Sedum sarmentosum Bunge extract induces apoptosis and inhibits proliferation in pancreatic cancer cells via the hedgehog signaling pathway.[Pubmed: 26987050]
Sedum sarmentosum Bunge, a traditional Chinese herbal medicine, has a wide range of clinical applications including antibiosis, anti-inflammation and anti-oxidation. In the present study, we identified that its extract (SSBE) exerts pancreatic anticancer activity in vitro and in vivo. In the cultured pancreatic cancer PANC-1 cell line, SSBE inhibited cell growth in a concentration-dependent manner, and it was accompanied by the downregulated expression of proliferating cell nuclear antigen (PCNA). In addition, SSBE treatment also increased cellular apoptosis in a mitochondrial-dependent manner. Moreover, SSBE induced p53 expression, reduced c-Myc expression, and inhibited epithelial-mesenchymal transition (EMT). The antiproliferative activity of SSBE in the pancreatic cancer cells was found to be closely related to cell cycle arrest at the G2/M phase by upregulating p21(Waf1/CIP1) expression. Further study showed that this inhibitory effect of SSBE was through downregulation of the activity of the proliferation-related Hedgehog signaling pathway. Exogenous recombinant protein Shh was used to activate Hedgehog signaling, thereby resulting in the abolishment of the SSBE-mediated inhibition of pancreatic cancer cell growth. In animal xenograft models of pancreatic cancer, activated Hedgehog signaling was also observed compared with the vehicle controls, but was reduced by SSBE administration. As a result, SSBE suppressed the growth of pancreatic tumors.

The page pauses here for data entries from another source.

(* ===== verification/Transfer.v ===== *)
(** Fragmentation and reassembly together: the fragments of an
    [OutgoingMessage] ([outgoing.rs]) fed to a [MessageReassembler]
    ([reassembly/mod.rs]) in the order the network delivers them. *)

From S2P Require Import Prelude Bitset Protocol Reassembly Float32 Outgoing.
#[local] Open Scope Z_scope.
#[local] Open Scope list_scope.

Module OM := OutgoingMessage.
Module MR := MessageReassembler.

(** Delivering fragments of a message one after the other; it stops at the
    first error, as the session drops the message then. *)
Fixpoint deliver_all (m : OM.t) (r : MR.t) (ids : list Z) (now : Instant) : option (result SequencedError MR.t) :=
  match ids with
  | [] => Some (Ok r)
  | i :: ids =>
      d ← OM.get_fragment m i;
      '(r, res) ← MR.add_fragment r i d now;
      match res with
      | Ok _ => deliver_all m r ids now
      | Err e => Some (Err e)
      end
  end.

Lemma stored_bytes_zsum b :
  FragmentBuffer.wf b ->
  FragmentBuffer.current_size b =
  zsum (fun i => FragmentBuffer.frag_len (FragmentBuffer.frag b i)) (zrange 0 (FragmentBuffer.total_fragments b)).
Proof.
  intros Hwf. rewrite (FragmentBuffer.wf_size b Hwf).
  assert (FragmentBuffer.fragments b = FragmentBuffer.frag b <$> zrange 0 (len (FragmentBuffer.fragments b))) as ->.
  { apply FragmentBuffer.list_of_idx. rewrite (FragmentBuffer.wf_len b Hwf). intros i Hi.
    destruct (FragmentBuffer.frag_lt b i Hwf Hi) as (f & Hf & Hf'). congruence. }
  rewrite (FragmentBuffer.wf_len b Hwf). apply (zsum_fmap (FragmentBuffer.frag b) FragmentBuffer.frag_len).
Qed.

Lemma flen_total m n :
  OM.sized m -> 0 <= n <= OM.num_fragments m -> zsum (OM.flen m) (zrange 0 n) <= len (OM.data m).
Proof.
  intros Hs Hn. rewrite <- (zsum_ext (fun i => len (OM.fragment m i))).
  2: { intros i Hi%elem_of_zrange. apply OM.len_fragment; [done|lia]. }
  transitivity (len (concat (OM.fragment m <$> zrange 0 n))).
  - generalize (zrange 0 n). intros l. induction l as [|x l IH]; [done|].
    rewrite fmap_cons, zsum_cons. cbn [concat]. rewrite len_app. lia.
  - rewrite OM.concat_prefix by done. unfold len. rewrite length_take. lia.
Qed.

(** What the receiver holds when the fragments in [got] have arrived. *)
Definition holds (m : OM.t) (r : MR.t) (got : list Z) : Prop :=
  MR.wf r /\ MR.total_fragments r = OM.num_fragments m /\
  forall i, 0 <= i < OM.num_fragments m ->
    MR.received r i = if bool_decide (i ∈ got) then Some (OM.fragment m i) else None.

Lemma holds_size m r got :
  OM.sized m -> holds m r got ->
  MR.current_size r = zsum (fun i => if bool_decide (i ∈ got) then OM.flen m i else 0) (zrange 0 (OM.num_fragments m)).
Proof.
  intros Hs (Hwf & Ht & Hr). unfold MR.current_size. rewrite stored_bytes_zsum by apply Hwf.
  rewrite (MR.wf_total_eq r Hwf), Ht. apply zsum_ext. intros i Hi%elem_of_zrange.
  fold (MR.received r i). rewrite Hr by done. case_bool_decide; cbn; [by rewrite OM.len_fragment|done].
Qed.

(** The fragments received so far and one more fit in the message, or in the
    message and one more fragment when it is a duplicate. *)
Lemma holds_room m r got i :
  OM.sized m -> holds m r got -> 0 <= i < OM.num_fragments m ->
  MR.current_size r + OM.flen m i <= len (OM.data m) + (if bool_decide (i ∈ got) then OM.payload_mtu m else 0).
Proof.
  intros Hs Hh Hi. rewrite (holds_size m r got Hs Hh). pose proof (OM.flen_bounds m i Hs Hi).
  pose proof (flen_total m (OM.num_fragments m) Hs ltac:(lia)) as Htot.
  assert (forall x, x ∈ zrange 0 (OM.num_fragments m) -> 0 <= OM.flen m x) as Hpos.
  { intros x Hx%elem_of_zrange. pose proof (OM.flen_bounds m x Hs Hx). lia. }
  case_bool_decide as Hin.
  - assert (zsum (fun i => if bool_decide (i ∈ got) then OM.flen m i else 0) (zrange 0 (OM.num_fragments m)) <=
            zsum (OM.flen m) (zrange 0 (OM.num_fragments m))); [|lia].
    apply zsum_mono. intros x Hx%Hpos. case_bool_decide; lia.
  - rewrite (zsum_update (fun x => if decide (x = i) then OM.flen m x else if bool_decide (x ∈ got) then OM.flen m x else 0)
      _ 0 _ i) by (lia || (intros j _ Hj; by rewrite decide_False)).
    rewrite decide_True, bool_decide_false by done.
    assert (zsum (fun x => if decide (x = i) then OM.flen m x else if bool_decide (x ∈ got) then OM.flen m x else 0)
      (zrange 0 (OM.num_fragments m)) <= zsum (OM.flen m) (zrange 0 (OM.num_fragments m))); [|lia].
    apply zsum_mono. intros x Hx%Hpos. case_decide; [lia|]. case_bool_decide; lia.
Qed.

(** Fragments are taken in, or a duplicate is refused because the message has no room
    for one more fragment below the size limit. *)
Lemma deliver_all_spec m ids r got now :
  OM.sized m -> len (OM.data m) <= MAX_MESSAGE_SIZE -> holds m r got ->
  (forall i, i ∈ ids -> 0 <= i < OM.num_fragments m) ->
  exists res, deliver_all m r ids now = Some res /\
    match res with
    | Ok r' => holds m r' (got ++ ids)
    | Err e => e = MessageTooLarge /\ ~ NoDup (got ++ ids) /\ MAX_MESSAGE_SIZE < len (OM.data m) + OM.payload_mtu m
    end.
Proof.
  intros Hs Hmax. revert r got. induction ids as [|i ids IH]; intros r got Hh Hids.
  { exists (Ok r). by rewrite app_nil_r. }
  assert (0 <= i < OM.num_fragments m) as Hi by (apply Hids; left).
  pose proof (holds_room m r got i Hs Hh Hi) as Hfit. pose proof (OM.flen_bounds m i Hs Hi) as Hfl.
  cbn [deliver_all]. rewrite OM.get_fragment_ok by done. run.
  pose proof Hh as (Hwf & Ht & Hr). unfold MAX_MESSAGE_SIZE in *.
  pose proof (OM.len_fragment m i Hs Hi) as Hlen.
  destruct (MR.reassembler_add_spec r i (OM.fragment m i) now Hwf ltac:(lia)) as
    (r1 & res & -> & Hwf1 & _ & Ht1 & _ & _ & _ & Hres).
  { rewrite Hlen. destruct Hs as (? & _). unfold isize_max. lia. }
  run. destruct res as [c|e].
  - destruct Hres as (_ & _ & Hri & Hrj). replace (got ++ i :: ids) with ((got ++ [i]) ++ ids) by (by rewrite <- app_assoc).
    apply IH; [|intros j Hj; apply Hids; by right].
    split_and!; [done|congruence|]. intros j Hj. destruct (decide (j = i)) as [->|Hne].
    + rewrite Hri, bool_decide_true by (apply elem_of_app; right; left). rewrite Hr by done. by case_bool_decide.
    + rewrite Hrj, Hr by done. rewrite (bool_decide_ext (j ∈ got ++ [i]) (j ∈ got)); [done|].
      rewrite elem_of_app, list_elem_of_singleton. tauto.
  - destruct Hres as (_ & Hbig & ->). rewrite Hlen in *. destruct Hbig as [Hbig|Hbig]; [|lia]. unfold MAX_MESSAGE_SIZE in *.
    rewrite (proj2 (Z.ltb_lt _ _) Hbig). case_bool_decide as Hin; [|lia]. eexists. split; [done|]. split_and!; [done| |lia].
    intros (_ & Hnd & _)%NoDup_app. apply (Hnd i Hin). left.
Qed.

(** C20: End-to-end transfer.  Take a message of at most 1 MiB cut into fragments
    by [OutgoingMessage] and deliver its fragments to a fresh reassembler in any
    order, with losses and duplicates.  Either all deliveries succeed: then the
    reassembler reports completion exactly when every fragment has arrived, and yields
    the data of the message, and before that it yields nothing.  Or a duplicate is
    refused with [MessageTooLarge], which happens only to messages that leave no
    room for one more fragment below the limit of 1 MiB. *)
Theorem transfer_roundtrip m mid p reserved t0 now ids :
  OM.sized m -> 0 < OM.num_fragments m -> len (OM.data m) <= MAX_MESSAGE_SIZE ->
  (forall i, i ∈ ids -> 0 <= i < OM.num_fragments m) ->
  exists r res, MR.new mid (OM.num_fragments m) p reserved t0 = Ok r /\
    deliver_all m r ids now = Some res /\
    match res with
    | Ok r' =>
        (zrange 0 (OM.num_fragments m) ⊆ ids ->
           FragmentBuffer.is_complete (MR.buffer r') = true /\ MR.assemble r' = Some (OM.data m)) /\
        (~ zrange 0 (OM.num_fragments m) ⊆ ids ->
           FragmentBuffer.is_complete (MR.buffer r') = false /\ MR.assemble r' = None)
    | Err e => e = MessageTooLarge /\ ~ NoDup ids /\ MAX_MESSAGE_SIZE < len (OM.data m) + OM.payload_mtu m
    end.
Proof.
  intros Hs Hpos Hmax Hids. pose proof (proj2 (proj2 Hs)) as Hn.
  pose proof (MR.reassembler_new_spec mid (OM.num_fragments m) p reserved t0 ltac:(lia)) as Hnew.
  destruct (MR.new mid _ p reserved t0) as [r|e]; [|lia].
  destruct Hnew as (Hwf & Ht & _ & _ & _ & _ & Hr). exists r.
  destruct (deliver_all_spec m ids r [] now Hs Hmax) as (res & Hdel & Hres).
  { split_and!; [done|done|]. intros i _. by rewrite bool_decide_false by apply not_elem_of_nil. }
  { done. }
  exists res. split; [done|]. split; [done|]. destruct res as [r'|e]; [|done]. destruct Hres as (Hwf' & Ht' & Hr'). cbn [app] in Hr'.
  pose proof (MR.wf_buffer r' Hwf') as Hb. pose proof (MR.wf_total_eq r' Hwf') as Hbt. rewrite Ht' in Hbt.
  assert (FragmentBuffer.is_complete (MR.buffer r') = true <-> zrange 0 (OM.num_fragments m) ⊆ ids) as Hc.
  { rewrite FragmentBuffer.is_complete_spec, Hbt by done. split.
    - intros H i Hi%elem_of_zrange. specialize (H i Hi). fold (MR.received r' i) in H. rewrite Hr' in H by done.
      case_bool_decide; [done|by destruct H].
    - intros H i Hi. fold (MR.received r' i). rewrite Hr', bool_decide_true by (done || by apply H, elem_of_zrange). eauto. }
  split; intros Hall.
  - split; [by apply Hc|]. unfold MR.assemble. rewrite (FragmentBuffer.assemble_spec _ (OM.fragment m)), Hbt by
      (done || (rewrite Hbt; intros i Hi; fold (MR.received r' i); rewrite Hr', bool_decide_true by
         (done || by apply Hall, elem_of_zrange); done)).
    by rewrite OM.concat_fragments.
  - destruct (FragmentBuffer.is_complete (MR.buffer r')) eqn:E; [by destruct Hall; apply Hc|]. split; [done|].
    by apply FragmentBuffer.assemble_incomplete.
Qed.

Lemma transfer_roundtrip_witness :
  exists r r', MR.new 7 3 Standard 0 0 = Ok r /\ deliver_all OM.sample r [2; 0; 2; 1] 5 = Some (Ok r') /\
    MR.assemble r' = Some [1; 2; 3; 4; 5].
Proof.
  destruct (transfer_roundtrip OM.sample 7 Standard 0 0 5 [2; 0; 2; 1]) as (r & [r'|e] & H1 & H2 & H3).
  - split_and!; done.
  - done.
  - done.
  - intros i Hi. repeat (apply elem_of_cons in Hi as [->|Hi]; [done|]). by apply not_elem_of_nil in Hi.
  - exists r, r'. split; [exact H1|]. split; [exact H2|]. apply H3.
    intros i Hi. repeat (apply elem_of_cons in Hi as [->|Hi]; [rewrite !elem_of_cons; auto|]).
    by apply not_elem_of_nil in Hi.
  - exfalso. destruct H3 as (_ & _ & Hbig). vm_compute in Hbig. discriminate Hbig.
Defined.
Lemma new_scheduler_wf : wf new.
Proof.
  assert (forall p, 0 <= p < 5 -> queue new p = []) as Hq by (intros p Hp; unfold queue; cbn [active_queues new]; by rewrite new_view).
  constructor; try done.
  - intros p Hp. unfold deficit. cbn [deficits new]. rewrite new_view by done. cbn. lia.
  - constructor.
  - intros p Hp. by apply not_elem_of_nil in Hp.
  - intros p Hp Hne. by rewrite Hq in Hne.
  - intros p Hp. rewrite Hq by done. constructor.
  - intros p q id Hp _ Hi. rewrite Hq in Hi by done. by apply not_elem_of_nil in Hi.
Qed.

(** The queue of one level replaced. *)
Lemma queue_update s qs p q x :
  wf s -> 0 <= p < 5 -> 0 <= x -> qs = <[Z.to_nat p := q]> (active_queues s) ->
  queue (s <| active_queues := qs |>) x = if decide (x = p) then q else queue s x.
Proof. intros H Hp Hx ->. unfold queue. cbn. apply view_insert; [by rewrite (wf_queues s H)|done]. Qed.

Lemma deficit_bounds_update s p d x :
  wf s -> 0 <= p < 5 -> 0 <= x < 5 -> 0 <= d <= 16384 ->
  0 <= default 0 (idx (<[Z.to_nat p := d]> (deficits s)) x) <= 16384.
Proof.
  intros H Hp Hx Hd. rewrite view_insert by (rewrite ?(wf_deficits s H); lia).
  case_decide; [done|]. by apply (wf_deficit s H).
Qed.

Lemma activate_spec s p :
  wf s -> 0 <= p < 5 ->
  exists s', activate s p = Some s' /\ wf s' /\ p ∈ active_levels s' /\
    active_queues s' = active_queues s /\ deficits s' = deficits s.
Proof.
  intros H Hp. unfold activate. rewrite contains_elem. case_bool_decide as Hin; [by exists s|].
  rewrite upd_ok by (rewrite (wf_needs s H); lia). run. eexists. split; [done|].
  assert (forall x, x ∈ (if p <=? 1 then p :: active_levels s else active_levels s ++ [p]) <-> x = p \/ x ∈ active_levels s) as Hel.
  { intros x. destruct (p <=? 1); [apply elem_of_cons|]. rewrite elem_of_app, list_elem_of_singleton. tauto. }
  split_and!; [|by apply Hel; left|done|done].
  pose proof H as []. constructor; try assumption.
  - cbn. by rewrite len_insert.
  - cbn. destruct (p <=? 1); [by constructor|]. by apply NoDup_snoc.
  - cbn. intros x [->|Hx]%Hel; [done|]. by apply (wf_levels s H).
  - cbn. intros x Hx Hne. apply Hel. right. by apply (wf_active s H).
Qed.

(** Replacing the queues keeps the invariant when messages stay unique and
    every level with messages is active. *)
Lemma wf_set_queues s qs :
  wf s -> len qs = 5 ->
  (forall p, 0 <= p < 5 -> default [] (idx qs p) <> [] -> p ∈ active_levels s) ->
  (forall p, 0 <= p < 5 -> NoDup (default [] (idx qs p))) ->
  (forall p q x, 0 <= p < 5 -> 0 <= q < 5 -> x ∈ default [] (idx qs p) -> x ∈ default [] (idx qs q) -> p = q) ->
  wf (s <| active_queues := qs |>).
Proof. intros [] Hl Ha Hn Hu. by constructor. Qed.

Lemma update_queues_spec s p id :
  wf s -> 0 <= p < 5 ->
  let qs := imap (fun i q => if Z.of_nat i =? p then q else retain_not id q) (active_queues s) in
  len qs = 5 /\ forall x, 0 <= x < 5 -> idx qs x = Some (if x =? p then queue s x else retain_not id (queue s x)).
Proof.
  intros H Hp qs. split; [unfold qs, len; rewrite length_imap; apply (wf_queues s H)|].
  intros x Hx. pose proof (idx_view (active_queues s) [] x ltac:(rewrite (wf_queues s H); lia)) as E.
  fold (queue s x) in E. unfold qs, idx in *. rewrite (proj2 (Z.leb_le 0 x)) in * by lia.
  rewrite list_lookup_imap, E. cbn. by rewrite Z2Nat.id by lia.
Qed.

Lemma update_message_spec s id prio :
  wf s -> 0 <= prio ->
  exists s', update_message s id prio = Some s' /\ wf s' /\ deficits s' = deficits s /\
    forall p x, 0 <= p < 5 ->
      x ∈ queue s' p <-> (x = id /\ p = Z.min prio 4) \/ (x <> id /\ x ∈ queue s p).
Proof.
  intros H Hprio. unfold update_message, NUM_PRIORITIES. change (5 - 1) with 4. set (p := Z.min prio 4).
  assert (0 <= p < 5) as Hp by lia.
  destruct (activate_spec s p H Hp) as (s1 & -> & H1 & Hlev & Hq1 & Hd1). run.
  assert (forall x, queue s1 x = queue s x) as Hqq by (intros x; unfold queue; by rewrite Hq1).
  destruct (update_queues_spec s1 p id H1 Hp) as [Hlen Hqs]. set (qs := imap _ _) in *.
  rewrite (Hqs p Hp), Z.eqb_refl. run. rewrite contains_elem, Hqq.
  set (f x := if x =? p then (if bool_decide (id ∈ queue s p) then queue s p else queue s p ++ [id]) else retain_not id (queue s x)).
  assert (forall x y, 0 <= x < 5 -> y ∈ f x <-> (y = id /\ x = p) \/ (y <> id /\ y ∈ queue s x)) as Hf.
  { intros x y Hx. unfold f. destruct (Z.eqb_spec x p) as [->|Hne].
    - case_bool_decide; rewrite ?elem_of_app, ?list_elem_of_singleton; destruct (decide (y = id)); naive_solver.
    - rewrite elem_of_retain_not. tauto. }
  assert (exists qs', (if bool_decide (id ∈ queue s p) then Some (s1 <| active_queues := qs |>)
      else queues ← upd qs p (queue s p ++ [id]); Some (s1 <| active_queues := queues |>)) =
      Some (s1 <| active_queues := qs' |>) /\ len qs' = 5 /\ forall x, 0 <= x < 5 -> default [] (idx qs' x) = f x)
    as (qs' & -> & Hlen' & Hqs').
  { case_bool_decide as Hin.
    - exists qs. split_and!; [done|done|]. intros x Hx. rewrite (Hqs x Hx), Hqq. unfold f.
      destruct (Z.eqb_spec x p) as [->|]; [|done]. done.
    - rewrite upd_ok by lia. eexists. split_and!; [done|by rewrite len_insert|]. intros x Hx.
      rewrite view_insert by lia. unfold f. destruct (Z.eqb_spec x p) as [->|].
      + by rewrite decide_True.
      + rewrite decide_False, (Hqs x Hx), Hqq by done. by rewrite (proj2 (Z.eqb_neq x p)). }
  eexists. split; [done|]. split_and!; [|by rewrite <- Hd1|intros x y Hx; unfold queue at 1; cbn; rewrite Hqs' by done; by apply Hf].
  apply wf_set_queues; [done|done| | |].
  - intros x Hx. rewrite Hqs' by done. destruct (f x) as [|y l] eqn:E; [done|]. intros _.
    assert (y ∈ f x) as Hy by (rewrite E; left). apply Hf in Hy as [[-> ->]|[_ Hy]]; [done| |done].
    apply (wf_active s1 H1); [done|]. rewrite Hqq. intros Hn. rewrite Hn in Hy. by apply not_elem_of_nil in Hy.
  - intros x Hx. rewrite Hqs' by done. pose proof (wf_queue_nodup s H x Hx). unfold f. destruct (Z.eqb_spec x p) as [->|].
    + case_bool_decide; [done|]. by apply NoDup_snoc.
    + by apply NoDup_retain_not.
  - intros x y z Hx Hy. rewrite !Hqs', !Hf by done. intros [[-> ->]|[Hz Hzx]] [[? ->]|[? Hzy]]; try done.
    by apply (wf_unique s H x y z).
Qed.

Thus, these findings demonstrate that SSBE has therapeutic potential for pancreatic cancer, and this anticancer effect in pancreatic cancer cells is associated with inhibition of the Hedgehog signaling pathway.
[Study on effect of total flavanones of Sedum sarmentosum on apoptosis of hepatic stellate cells and its mechanism].[Pubmed: 26790306]
To study the effect of total flavanones of Sedum sarmentosum (SSTF) on the apoptosis of rat hepatic stellate cells (HSC-T6) and its mechanism.